Dataset records
(** * Cluster and Tectonic assets of the installer: model and properties

    The two assets under [pkg/asset/cluster] and [pkg/asset/manifests] are
    embedded as Rocq functions.  Go strings and byte slices are sequences of
    bytes and are both represented by [string]; Go maps are [gmap]s; the
    operating system, the terraform driver and the serialisers are the
    fields of a record of oracles, and every call made to them is recorded
    in a trace of events. *)

From Stdlib Require Import String Ascii NArith ZArith List Bool Lia.
From Stdlib Require Import Sorting.Permutation.
From stdpp Require Import gmap strings list.

Import ListNotations.
Local Open Scope string_scope.

(** ** Go errors *)

(** The error values the two assets build or inspect: [os.ErrNotExist],
    [*os.PathError], [fmt.Errorf] (format and arguments kept apart),
    [errors.Wrap]/[errors.Wrapf] of pkg/errors, and the two errors of
    encoding/json. *)
Inductive error : Type :=
| ErrNotExist
| PathError (op path : string) (err : error)
| Errorf (format : string) (args : list string)
| Wrapf (cause : error) (format : string) (args : list string)
| SyntaxError
| UnmarshalTypeError (found goType : string).

Definition Wrap (cause : error) (message : string) : error :=
  Wrapf cause message [].

(** [os.underlyingError] strips one [*PathError]; pkg/errors wrappers are
    not looked through. *)
Definition underlyingError (err : error) : error :=
  match err with
  | PathError _ _ e => e
  | _ => err
  end.

Definition os_IsNotExist (err : error) : bool :=
  match underlyingError err with
  | ErrNotExist => true
  | _ => false
  end.

Abbreviation result A := (A + error)%type.

(** A Go call either returns or panics. *)
Inductive outcome (A : Type) : Type :=
| Returned (a : A)
| Panicked (reason : string).
Arguments Returned {A} a.
Arguments Panicked {A} reason.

### How to complete this task
Reproduce only the lines between the line containing "not looked through. *)" and the last line of the records, those two lines included, exactly.

### Exercise response
    not looked through. *)
Definition underlyingError (err : error) : error :=
  match err with
  | PathError _ _ e => e
  | _ => err
  end.

Definition os_IsNotExist (err : error) : bool :=
  match underlyingError err with
  | ErrNotExist => true
  | _ => false
  end.

Abbreviation result A := (A + error)%type.

(** A Go call either returns or panics. *)
Inductive outcome (A : Type) : Type :=
| Returned (a : A)
| Panicked (reason : string).
Arguments Returned {A} a.
Arguments Panicked {A} reason.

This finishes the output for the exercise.